Для получения посевной культуры в колбу с отростком внесли 200 мл дистиллированной воды, в которую из 3-х пробирок смыли культуру метанотрофной бактерии Methylomonas albus, инкубированной на агаризованной питательной среде в течение 8 суток с двумя продувками метаном.

Культивирование бактерии Methylomonas albus в «посевном» и «маточном» ферментерах проводили на питательной среде следующего состава в (г/л):

Калий азотнокислый - 1,2; магний сернокислый - 0,2; кальций хлористый - 0,02; натрий фосфорнокислый двузамещенный - 1,0; калий фосфорнокислый однозамещенный - 1,0; раствор микроэлементов - 1 мл/л. Раствор микроэлементов в (мг/л): железо сернокислое - 2,0; цинк сернокислый - 0,1; медь сернокислая - 0,1; марганец хлористый - 0,03; кобальт хлористый - 0,2; никель хлористый - 0,02; натрий молибденовокислый - 0,03; ЭДТК -5,0.

Использование нитратной формы азота в питательной среде в процессе размножения бактерий приводило к подщелачиванию бактериальной суспензии, которое ограничивали значением рН 7,0 ед., что позволило обеспечить оптимальные условия протекания ферментативных реакций в продуцирующей культуре и поддержание заданной концентрации фосфатов в бактериальной суспензии.

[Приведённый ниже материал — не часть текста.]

(* ===== verification/PrJobs.v ===== *)
(** * The job list and the job numbers of the printer daemon
      (apue.3e/printer/printd.c)

    The list of pending jobs, the counter [nextjob] and the file that keeps
    it.  [add_job], [replace_job] and [get_newjobno] hold [joblock]; the
    caller of [remove_job] does. *)
From S2P Require Import Prelude CString Posix Chain PrReq.

Open Scope prog_scope.

(** A job: the links [next] and [prev] are those of its node. *)
Record pjob := mkPjob { jobid : Z; req : printreq }.

(** [jobhead], [jobtail] and the jobs in memory. *)
Abbreviation joblist := (dl pjob).

(** [jp] is what [malloc] returns. *)
Definition add_job (jp : Z) (reqp : printreq) (id : Z) : Prog joblist unit :=
  run guard_die (jp =? 0) "malloc failed";
  run put (set_node jp (mkNode 0 0 (mkPjob id reqp)));
  do t <- get d_tail;
  run set_prev jp t;
  run (if t =? 0 then put (set_head jp) else set_next t jp);
  put (set_tail jp).

Definition replace_job (jp : Z) : Prog joblist unit :=
  run set_prev jp 0;
  do h <- get d_head;
  run set_next jp h;
  run (if h =? 0 then put (set_tail jp) else set_prev h jp);
  put (set_head jp).

Definition remove_job (target : Z) : Prog joblist unit :=
  do j <- deref target;
  run (if negb (n_next j =? 0) then set_prev (n_next j) (n_prev j) else put (set_tail (n_prev j)));
  do j <- deref target;
  if negb (n_prev j =? 0) then set_next (n_prev j) (n_next j) else put (set_head (n_next j)).

(** ** Job numbers *)

(** [nextjob] has 32 bits. *)
Definition get_newjobno : Prog Z Z :=
  do jobid <- get id;
  let next := wraps 32 (jobid + 1) in
  run put (fun _ => next);
  run (if next <=? 0 then put (fun _ => 1) else pret tt);
  pret jobid.

(** The name of the job file, in a buffer of FILENMSZ bytes; [junk] is what
    was in the buffer. *)
Definition FILENMSZ : Z := 64.
Definition job_path : bytes := lit "/var/spool/printer/jobno".
Definition name_buf (junk : bytes) : bytes := strcpy junk job_path.

(** [file] is the content of the job file, empty when it was just created;
    [locked] says that another process has locked it.  The bytes are read
    over the name, without a null after them. *)
Definition init_request (junk file : bytes) (locked : bool) : Z + string :=
  if locked then inr "daemon already running"
  else
    let got := take (Z.to_nat FILENMSZ) file in
    if zlen got =? 0 then inl 1
    else inl (wraps 32 (atol (splice (name_buf junk) 0 got))).

(** The job file after [update_jobno]: it is not truncated. *)
Definition update_jobno (nextjob : Z) (file : bytes) : bytes := splice file 0 (fmt_d nextjob).
(* ===== verification/PrSpool.v ===== *)
(** * The spool directory of the printer daemon (apue.3e/printer/printd.c)

    [client_thread] takes a print job from a client and [build_qonstart]
    finds the jobs of an earlier run of the daemon.  The state of the daemon
    has the sockets, the files of the spool directory, the job list, the
    counter and the workers.  What the calls on files do is a script, as for
    the sockets; a file is written from its start, so a write appends. *)
From S2P Require Import Prelude Posix CString IoFd IoReadn Chain PrUtil PrReq PrJobs.

Open Scope prog_scope.

(** ** The state *)

(** The next call on a file works, fails, or writes only [k] bytes. *)
Inductive fev := FOk | FErr (e : Z) | FShort (k : nat).

Record pd := mkPd {
  pd_io : world;
  pd_fs : fsys;
  pd_ev : list fev;
  pd_jobs : joblist;
  pd_next : Z;
  pd_work : worklist;
  pd_closed : list Z
}.

Definition set_io (w : world) (s : pd) : pd := mkPd w (pd_fs s) (pd_ev s) (pd_jobs s) (pd_next s) (pd_work s) (pd_closed s).
Definition set_fs (f : fsys) (s : pd) : pd := mkPd (pd_io s) f (pd_ev s) (pd_jobs s) (pd_next s) (pd_work s) (pd_closed s).
Definition set_ev (e : list fev) (s : pd) : pd := mkPd (pd_io s) (pd_fs s) e (pd_jobs s) (pd_next s) (pd_work s) (pd_closed s).
Definition set_jobs (j : joblist) (s : pd) : pd := mkPd (pd_io s) (pd_fs s) (pd_ev s) j (pd_next s) (pd_work s) (pd_closed s).
Definition set_nextjob (n : Z) (s : pd) : pd := mkPd (pd_io s) (pd_fs s) (pd_ev s) (pd_jobs s) n (pd_work s) (pd_closed s).
Definition set_work (w : worklist) (s : pd) : pd := mkPd (pd_io s) (pd_fs s) (pd_ev s) (pd_jobs s) (pd_next s) w (pd_closed s).
Definition add_closed (fd : Z) (s : pd) : pd := mkPd (pd_io s) (pd_fs s) (pd_ev s) (pd_jobs s) (pd_next s) (pd_work s) (fd :: pd_closed s).

Abbreviation daemon := (Prog pd).

Definition on_io {A} (m : io A) : daemon A := zoom pd_io set_io m.
Definition on_jobs {A} (m : Prog joblist A) : daemon A := zoom pd_jobs set_jobs m.
Definition on_work {A} (m : Prog worklist A) : daemon A := zoom pd_work set_work m.
Definition on_next {A} (m : Prog Z A) : daemon A := zoom pd_next set_nextjob m.

Definition errno : daemon Z := get (fun s => w_errno (pd_io s)).

(** ** Files *)
Definition next_ev : daemon fev :=
  do ev <- get pd_ev;
  match ev with [] => pret FOk | e :: ev => run put (set_ev ev); pret e end.

(** [creat]: was the file created? *)
Definition sys_creat (path : bytes) : daemon bool :=
  do e <- next_ev;
  match e with
  | FErr e => run on_io (put (set_errno e)); pret false
  | _ => run put (fun s => set_fs (<[path := []]> (pd_fs s)) s); pret true
  end.

(** [write] on the file that was created as [path]. *)
Definition sys_fwrite (path buf : bytes) : daemon Z :=
  do e <- next_ev;
  let store b := put (fun s => set_fs (<[path := default [] (pd_fs s !! path) ++ b]> (pd_fs s)) s) in
  match e with
  | FErr e => run on_io (put (set_errno e)); pret (-1)
  | FOk => run store buf; pret (zlen buf)
  | FShort k => run store (take k buf); pret (zlen (take k buf))
  end.

(** A [read] of at most [n] bytes of a file of which [rest] is left. *)
Definition sys_fread (n : nat) (rest : bytes) : daemon (option bytes) :=
  do e <- next_ev;
  match e with
  | FErr e => run on_io (put (set_errno e)); pret None
  | FOk => pret (Some (take n rest))
  | FShort k => pret (Some (take (S k) (take n rest)))
  end.

Definition sys_unlink (path : bytes) : daemon unit :=
  put (fun s => set_fs (delete path (pd_fs s)) s).

(** [sprintf(name, "%s/%s/%d", SPOOLDIR, DATADIR, jobid)] and the same with
    REQDIR *)
Definition data_path (id : Z) : bytes := lit "/var/spool/printer/data/" ++ fmt_d id.
Definition req_path (id : Z) : bytes := lit "/var/spool/printer/reqs/" ++ fmt_d id.

(** [strncmp(a, b, n) == 0] *)
Definition strneq (a b : bytes) (n : nat) : bool := bool_decide (take n (cstr a) = take n (cstr b)).

(** ** [client_thread] *)
Section client.
Context (strerror : Z -> bytes).

(** The response to a request that failed with [code]; [res] is the
    structure on the stack before.  The argument of [strerror] is the number
    in network order. *)
Definition fail_reply (res : printresp) (fd code : Z) : daemon unit :=
  let rc := htonl code in
  run on_io (Apue.writen fd (enc_resp (mkResp rc 0 (strncpy (msg res) (strerror rc) MSGLEN_MAX))));
  pret tt.

(** What comes after an error: the handler runs and the thread exits. *)
Definition thread_exit (t : Z) (status : Z) : daemon Z :=
  do c <- on_work (client_cleanup t);
  run (match c with Some fd => put (add_closed fd) | None => pret tt end);
  pret status.

(** [while ((nr = tread(sockfd, buf, IOBUFSZ, 20)) > 0)]: the new flags, or
    the error number of a failed write; [buf] is what is in the buffer. *)
Fixpoint copy_loop (fuel : nat) (fd : Z) (path buf : bytes) (first : bool) (fl : Z) : daemon (Z + Z) :=
  match fuel with
  | O => die "fuel"
  | S fuel =>
      do nr <- on_io (tread fd IOBUFSZ);
      match nr with
      | None | Some [] => pret (inl fl)
      | Some bs =>
          let buf := splice buf 0 bs in
          let fl := if first && negb (strneq buf (lit "%!PS") 4) then Z.lor fl PR_TEXT else fl in
          do nw <- sys_fwrite path bs;
          if negb (nw =? zlen bs) then
            do e <- errno;
            pret (inr (if nw <? 0 then e else EIO))
          else copy_loop fuel fd path buf false fl
      end
  end.

(** The response to a job that is accepted. *)
Definition accept_resp (res : printresp) (jobid : Z) : printresp :=
  mkResp 0 (htonl (wrapu 32 jobid)) (strcpy (msg res) (lit "request ID " ++ fmt_d jobid)).

(** The end of [client_thread], with the data file stored: the control file,
    the response, the job list.  [jp] is what [malloc] returns. *)
Definition store_request (t fd jp jobid : Z) (res : printresp) (r : printreq) : daemon Z :=
  let name := req_path jobid in
  do ok <- sys_creat name;
  if negb ok then
    do e <- errno;
    run fail_reply res fd e;
    run sys_unlink (data_path jobid);
    thread_exit t 1
  else
  do nw <- sys_fwrite name (enc_req r);
  if negb (nw =? sizeof_printreq) then
    do e <- errno;
    run fail_reply res fd (if nw <? 0 then e else EIO);
    run sys_unlink name;
    run sys_unlink (data_path jobid);
    thread_exit t 1
  else
  run on_io (Apue.writen fd (enc_resp (accept_resp res jobid)));
  run on_jobs (add_job jp r jobid);
  thread_exit t 0.

(** The part of [client_thread] after the request header [r]. *)
Definition store_job (t fd jp jobid : Z) (res : printresp) (buf : bytes) (r : printreq) : daemon Z :=
  let name := data_path jobid in
  do ok <- sys_creat name;
  if negb ok then
    do e <- errno;
    run fail_reply res fd e;
    thread_exit t 1
  else
  do fuel <- get (fun s => rfuel fd (pd_io s));
  do c <- copy_loop fuel fd name buf true (flags r);
  match c with
  | inr e =>
      run fail_reply res fd e;
      run sys_unlink name;
      thread_exit t 1
  | inl fl => store_request t fd jp jobid res (mkReq (size r) fl (usernm r) (jobnm r))
  end.

(** [t] is the thread, [fd] the socket, [wtp] and [jp] what [malloc]
    returns, [res] and [buf] what is on the stack. *)
Definition client_thread (t fd wtp jp : Z) (res : printresp) (buf : bytes) : daemon Z :=
  do ok <- on_work (add_worker wtp t fd);
  if negb ok then thread_exit t 1
  else
  do '(n, hdr) <- on_io (treadn fd sizeof_printreq);
  if negb (n =? sizeof_printreq) then
    do e <- errno;
    run fail_reply res fd (if n <? 0 then e else EIO);
    thread_exit t 1
  else
  let r := dec_req hdr in
  let r := mkReq (ntohl (size r)) (ntohl (flags r)) (usernm r) (jobnm r) in
  do jobid <- on_next get_newjobno;
  store_job t fd jp jobid res buf r.

End client.

(** ** [build_qonstart] *)

(** One entry [d_name] of the directory of requests; [jp] is what [malloc]
    returns. *)
Definition queue_entry (d_name : bytes) (jp : Z) : daemon unit :=
  if streq d_name (lit ".") || streq d_name (lit "..") then pret tt
  else
    let fname := lit "/var/spool/printer/reqs/" ++ cstr d_name in
    run guard_die (FILENMSZ <=? zlen fname) "name too long for fname";
    do e <- next_ev;
    do f <- get (fun s => pd_fs s !! fname);
    match e, f with
    | FErr _, _ | _, None => pret tt                       (* open fails *)
    | _, Some content =>
        do nr <- sys_fread (Z.to_nat sizeof_printreq) content;
        let got := match nr with Some b => b | None => [] end in
        if negb (zlen got =? sizeof_printreq) then
          run sys_unlink fname;
          sys_unlink (lit "/var/spool/printer/data/" ++ cstr d_name)
        else
          let id := wraps 32 (atol d_name) in
          on_jobs (add_job jp (dec_req got) id)
    end.

(** The entries come in the order of [readdir]; [None] says that [opendir]
    fails. *)
Fixpoint queue_entries (names : list (bytes * Z)) : daemon unit :=
  match names with
  | [] => pret tt
  | (d_name, jp) :: names => run queue_entry d_name jp; queue_entries names
  end.

Definition build_qonstart (dir : option (list (bytes * Z))) : daemon unit :=
  match dir with None => pret tt | Some names => queue_entries names end.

В процессе культивирования бактерий, каждый раз, при значении рН (7,0 ед.), в «посевной» (2) ферментер вносили 3% раствор ортофосфорной кислоты, воздействием которой подкисляли бактериальную суспензию до исходного значения рН (6,5 ед.), и вели подсчет циклов восстановления рН до очередного подкисления.

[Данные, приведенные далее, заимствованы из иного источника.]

(* ===== verification/PrStat.v ===== *)
(** * The response of the printer (apue.3e/printer/printd.c)

    [readmore] and [printer_status] on the buffer that holds the response.
    The buffer has what was read and, after that, what was in memory; an
    access past its end aborts.  The loops carry fuel, which the caller
    gives: [printer_status] need not end. *)
From S2P Require Import Prelude CString Posix IoFd PrUtil PrReq.

Open Scope prog_scope.

(** The socket and the buffer; [bufsz] is the length of the buffer. *)
Record pst := mkPst { p_w : world; p_buf : bytes }.

Definition set_w (w : world) (s : pst) : pst := mkPst w (p_buf s).
Definition set_buf (b : bytes) (s : pst) : pst := mkPst (p_w s) b.

Abbreviation stat := (Prog pst).

(** [bp[i]] and [bp[i] = c] *)
Definition peek (i : Z) : stat Z :=
  do b <- get p_buf;
  if i <? 0 then die "read outside the buffer"
  else match b !! Z.to_nat i with Some c => pret c | None => die "read outside the buffer" end.

Definition poke (i c : Z) : stat unit :=
  do b <- get p_buf;
  run guard_die ((i <? 0) || (zlen b <=? i)) "store outside the buffer";
  put (fun s => set_buf (<[Z.to_nat i := c]> (p_buf s)) s).

(** [while (P(cp[0])) cp++;] *)
Fixpoint skip_while (fuel : nat) (P : Z -> bool) (i : Z) : stat Z :=
  match fuel with
  | O => die "fuel"
  | S fuel => do c <- peek i; if P c then skip_while fuel P (i + 1) else pret i
  end.

Definition tolower (c : Z) : Z := if (65 <=? c) && (c <=? 90) then c + 32 else c.

(** [strncasecmp(cp, pat, strlen(pat)) == 0] for a lower-case [pat]; the
    comparison stops at the first difference. *)
Fixpoint casematch (pat : bytes) (i : Z) : stat bool :=
  match pat with
  | [] => pret true
  | p :: pat => do c <- peek i; if tolower c =? p then casematch pat (i + 1) else pret false
  end.

Section status.
(** What [realloc] finds in memory after the old buffer. *)
Context (junk : bytes).

(** A read of [n] bytes to the position [off]; the size is unsigned. *)
Definition read_at (fd off n : Z) : stat (option bytes) :=
  do r <- zoom p_w set_w (tread fd (wrapu 64 n));
  match r with
  | None => pret None
  | Some bs =>
      do b <- get p_buf;
      run guard_die (zlen b <? off + zlen bs) "read past the end of the buffer";
      run put (fun s => set_buf (splice (p_buf s) off bs) s);
      pret (Some bs)
  end.

Definition readmore (fd off : Z) : stat Z :=
  do bsz <- get (fun s => zlen (p_buf s));
  run (if bsz <=? off then put (fun s => set_buf (p_buf s ++ take (Z.to_nat IOBUFSZ) junk) s) else pret tt);
  do bsz <- get (fun s => zlen (p_buf s));
  do nr <- read_at fd off (bsz - off);
  match nr with None | Some [] => pret (-1) | Some bs => pret (off + zlen bs) end.

(** [if (i >= datsz)] and the code under it: the new [datsz], or [None] for
    [goto out]. *)
Definition more_header (fd i datsz : Z) : stat (option Z) :=
  if datsz <=? i then
    do nr <- readmore fd i;
    if nr <? 0 then pret None else pret (Some (datsz + nr))
  else pret (Some datsz).

Definition is_c (c : Z) : bool := (c =? 67) || (c =? 99).

(** The loop that looks for a C of either case while i < datsz. *)
Fixpoint find_c (fuel : nat) (i datsz : Z) : stat Z :=
  match fuel with
  | O => die "fuel"
  | S fuel =>
      do c <- peek i;
      if negb (is_c c) && (i <? datsz) then find_c fuel (i + 1) datsz else pret i
  end.

Definition CONTENT_LENGTH : bytes := lit "content-length:".

(** The search for the Content-Length: position, [datsz] and the length. *)
Fixpoint find_length (fuel : nat) (fd i datsz : Z) : stat (option (Z * Z * Z)) :=
  match fuel with
  | O => die "fuel"
  | S fuel' =>
      do i <- find_c fuel i datsz;
      do d <- more_header fd i datsz;
      match d with
      | None => pret None
      | Some datsz =>
          do m <- casematch CONTENT_LENGTH i;
          if m : bool then
            do cl <- skip_while fuel isspace (i + 15);
            do i <- skip_while fuel isdigit cl;
            run poke i NUL;
            do b <- get p_buf;
            pret (Some (i + 1, datsz, atoi (drop (Z.to_nat cl) b)))
          else find_length fuel' fd (i + 1) datsz
      end
  end.

(** [while (i < datsz - 2)]: is the end of the header there, and where the
    scan stops. *)
Fixpoint scan_end (fuel : nat) (i datsz : Z) : stat (bool * Z) :=
  match fuel with
  | O => die "fuel"
  | S fuel =>
      if i <? datsz - 2 then
        do c <- peek i;
        if c =? 10 then
          do c <- peek (i + 1);
          if c =? 13 then
            do c <- peek (i + 2);
            if c =? 10 then pret (true, i + 3) else scan_end fuel (i + 1) datsz
          else scan_end fuel (i + 1) datsz
        else scan_end fuel (i + 1) datsz
      else pret (false, i)
  end.

(** [while (!found)] *)
Fixpoint find_end (fuel : nat) (fd i datsz : Z) : stat (option (Z * Z)) :=
  match fuel with
  | O => die "fuel"
  | S fuel' =>
      do '(found, i) <- scan_end fuel i datsz;
      do d <- more_header fd i datsz;
      match d with
      | None => pret None
      | Some datsz => if found : bool then pret (Some (i, datsz)) else find_end fuel' fd i datsz
      end
  end.

Definition of_be32 (a b c d : Z) : Z := 16777216 * a + 65536 * b + 256 * c + d.

(** The IPP header of the response at [i]: does it report success for
    [jobid]? *)
Definition ipp_status (i jobid : Z) : stat Z :=
  do s1 <- peek (i + 2);
  do s2 <- peek (i + 3);
  do j1 <- peek (i + 4);
  do j2 <- peek (i + 5);
  do j3 <- peek (i + 6);
  do j4 <- peek (i + 7);
  if negb (wraps 32 (of_be32 j1 j2 j3 j4) =? jobid) then pret 0
  else if 256 * s1 + s2 <=? 255 then pret 1 else pret 0.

Управление сливами бактериальной суспензии из «посевного» (2) и «маточного» (4) ферментеров осуществляли заданием числа циклов подкисления бактериальной суспензии.

Примеры реализации способа:

Пример 1. Реализация первой стадии культивирования бактерии Methylomonas albus в «посевном» ферментере. На приборе управления задали:

- верхнее значение рН в бактериальной суспензии - 7,0 ед.;

- число циклов подкисления рН в бактериальной суспензии - 5 циклов.

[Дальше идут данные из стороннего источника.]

(* ===== verification/PrPrint.v ===== *)
(** * The thread that prints (apue.3e/printer/printd.c, sockets/clconn2.c)

    One round of [printer_thread]: it takes the first job, connects to the
    printer, sends the headers and the data file, and reads the response.
    [goto defer] is the result [false] of [send_job]. *)
From S2P Require Import Prelude Posix CString IoFd IoReadn Chain PrUtil PrReq PrJobs PrSpool PrIpp PrStat.

Open Scope prog_scope.

(** ** Connections *)

(** What [socket] and [connect] do next: no socket, a connection on [fd], or
    the socket [fd] is refused. *)
Inductive cev := NoSocket (e : Z) | Connected (fd : Z) | Refused (fd e : Z).

Definition MAXSLEEP : Z := 128.

(** [for (numsec = 1; numsec <= MAXSLEEP; numsec <<= 1)]: the descriptor, the
    error number, how long the calls of [sleep] take together, and the
    events that are left; after its script the printer refuses. *)
Fixpoint connect_loop (fuel : nat) (numsec : Z) (evs : list cev) (slept err : Z) : option Z * Z * Z * list cev :=
  match fuel with
  | O => (None, err, slept, evs)
  | S fuel =>
      if numsec <=? MAXSLEEP then
        let again e evs := connect_loop fuel (Z.shiftl numsec 1) evs (if numsec <=? MAXSLEEP / 2 then slept + numsec else slept) e in
        match evs with
        | NoSocket e :: evs => (None, e, slept, evs)
        | Connected fd :: evs => (Some fd, err, slept, evs)
        | Refused _ e :: evs => again e evs
        | [] => again err []
        end
      else (None, err, slept, evs)
  end.

(** Eight values of [numsec] are at most MAXSLEEP. *)
Definition connect_retry (evs : list cev) (err : Z) : option Z * Z * Z * list cev := connect_loop 9 1 evs 0 err.

(** ** The printer *)
Section printer.
Context {addrinfo : Type} (getaddrinfo : bytes -> bytes -> addrinfo + Z) (ai_canonname : addrinfo -> option bytes).

(** [printer] and [printer_name]; the message of [exit] otherwise. *)
Definition init_printer (conf : option bytes) : addrinfo * bytes + string :=
  match get_printaddr getaddrinfo conf with
  | inr why => inr why
  | inl None => inr "exit"
  | inl (Some p) => inl (p, default (lit "printer") (ai_canonname p))
  end.

(** [if (reread)] *)
Definition check_config (conf : option bytes) (reread : bool) (cur : addrinfo * bytes) : addrinfo * bytes + string :=
  if reread then init_printer conf else inl cur.

End printer.

(** ** Sending *)
Inductive outcome := Waiting | Canceled | Deferred | Printed.

(** [while ((nr = read(fd, buf, IOBUFSZ)) > 0)]: was the whole file [rest]
    sent? *)
Fixpoint send_file (fuel : nat) (sockfd : Z) (rest : bytes) : daemon bool :=
  match fuel with
  | O => die "fuel"
  | S fuel =>
      do nr <- sys_fread (Z.to_nat IOBUFSZ) rest;
      match nr with
      | None => pret false
      | Some [] => pret true
      | Some bs =>
          do nw <- on_io (Apue.writen sockfd bs);
          if negb (nw =? zlen bs) then pret false
          else send_file fuel sockfd (drop (length bs) rest)
      end
  end.

(** What is on the stack and in memory before: [ibuf], [hbuf], the buffer of
    [printer_status] and what [realloc] finds. *)
Record mem := mkMem { m_ibuf : bytes; m_hbuf : bytes; m_buf : bytes; m_junk : bytes; m_fuel : nat }.

(** The headers: [hbuf] and [ibuf] up to their lengths. *)
Definition headers (m : mem) (name : bytes) (id : Z) (r : printreq) (st_size : Z) : (bytes * bytes) + string :=
  match build_ipp id name r (m_ibuf m) with
  | Abort why _ => inr why
  | Ok ilen ibuf =>
      let extra := if is_text r then 1 else 0 in
      match build_http name (st_size + ilen + extra) (m_hbuf m) with
      | Abort why _ => inr why
      | Ok hlen hbuf => inl (take (Z.to_nat hlen) hbuf, take (Z.to_nat ilen) ibuf)
      end
  end.

(** From the headers to the response, on the connection [sockfd]; [content]
    is the data file. *)
Definition send_job (m : mem) (name : bytes) (id : Z) (r : printreq) (content : bytes) (sockfd : Z) : daemon bool :=
  match headers m name id r (zlen content) with
  | inr why => die why
  | inl (h, i) =>
      do nw <- on_io (sys_write sockfd (h ++ i));
      if negb (nw =? zlen h + zlen i) then pret false
      else
      do ok <- (if is_text r then do nw <- on_io (sys_write sockfd [8]); pret (nw =? 1) else pret true);
      if negb ok then pret false
      else
      do sent <- send_file (S (S (length content))) sockfd content;
      if negb sent then pret false
      else
      do st <- on_io (printer_status (m_junk m) (m_fuel m) sockfd id (m_buf m));
      pret (negb (st =? 0))
  end.

(** ** A round *)

(** From the connection on: [jp] is the job [j], [content] its data file,
    [name] the printer and [evs] what the network does. *)
Definition contact (m : mem) (name : bytes) (evs : list cev) (jp : Z) (j : pjob) (content : bytes) : daemon outcome :=
  do err <- errno;
  let '(sock, err, _, _) := connect_retry evs err in
  match sock with
  | None => run on_io (put (set_errno err)); run on_jobs (replace_job jp); pret Deferred
  | Some sockfd =>
      do ok <- send_job m name (jobid j) (req j) content sockfd;
      if ok : bool then
        run sys_unlink (data_path (jobid j));
        run sys_unlink (req_path (jobid j));
        run on_jobs (put (free_node jp));
        run put (add_closed sockfd);
        pret Printed
      else
        run put (add_closed sockfd);
        run on_jobs (replace_job jp);
        pret Deferred
  end.

(** The job leaves the memory when its data file cannot be opened, or
    [fstat] fails. *)
Definition cancel (jp : Z) : daemon outcome := run on_jobs (put (free_node jp)); pret Canceled.

(** The part of the round after the first job was taken. *)
Definition print_job (m : mem) (name : bytes) (evs : list cev) (jp : Z) (j : pjob) : daemon outcome :=
  do e <- next_ev;
  do f <- get (fun s => pd_fs s !! data_path (jobid j));
  match e, f with
  | FErr _, _ | _, None => cancel jp                       (* open *)
  | _, Some content =>
      do e <- next_ev;
      match e with
      | FErr _ => cancel jp                                (* fstat *)
      | _ => contact m name evs jp j content
      end
  end.

(** One round of [printer_thread]; [cur] is the printer, [reread] the request
    to read the configuration file [conf] again. *)
Definition printer_round {addrinfo : Type} (getaddrinfo : bytes -> bytes -> addrinfo + Z) (ai_canonname : addrinfo -> option bytes)
    (conf : option bytes) (reread : bool) (cur : addrinfo * bytes) (m : mem) (evs : list cev) : daemon outcome :=
  do jp <- get (fun s => d_head (pd_jobs s));
  if jp =? 0 then pret Waiting
  else
  run on_jobs (remove_job jp);
  do j <- on_jobs (deref jp);
  run put (fun s => set_fs (<[job_path := update_jobno (pd_next s) (default [] (pd_fs s !! job_path))]> (pd_fs s)) s);
  match check_config getaddrinfo ai_canonname conf reread cur with
  | inr why => die why
  | inl (_, name) => print_job m name evs jp (n_data j)
  end.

(В данном случае, 5 циклов подкисления рН в бактериальной суспензии соответствовали «экспоненциальной» фазе роста бактерий с ОД = 3 ед. оптической плотности).

Перед началом эксперимента, из емкости (1), в «посевной» (2) ферментер, внесли 4,0 л питательной среды, состава в (г/л):

Калий азотнокислый - 1,2; магний сернокислый - 0,2; кальций хлористый - 0,02; натрий фосфорнокислый двузамещенный - 1,0; калий фосфорнокислый однозамещенный - 1,0; раствор микроэлементов - 1 мл/л. Раствор микроэлементов в (мг/л): железо сернокислое - 2,0; цинк сернокислый - 0,1; медь сернокислая - 0,1; марганец хлористый - 0,03; кобальт хлористый - 0,2; никель хлористый - 0,02; натрий молибденовокислый - 0,03; ЭДТК - 5,0.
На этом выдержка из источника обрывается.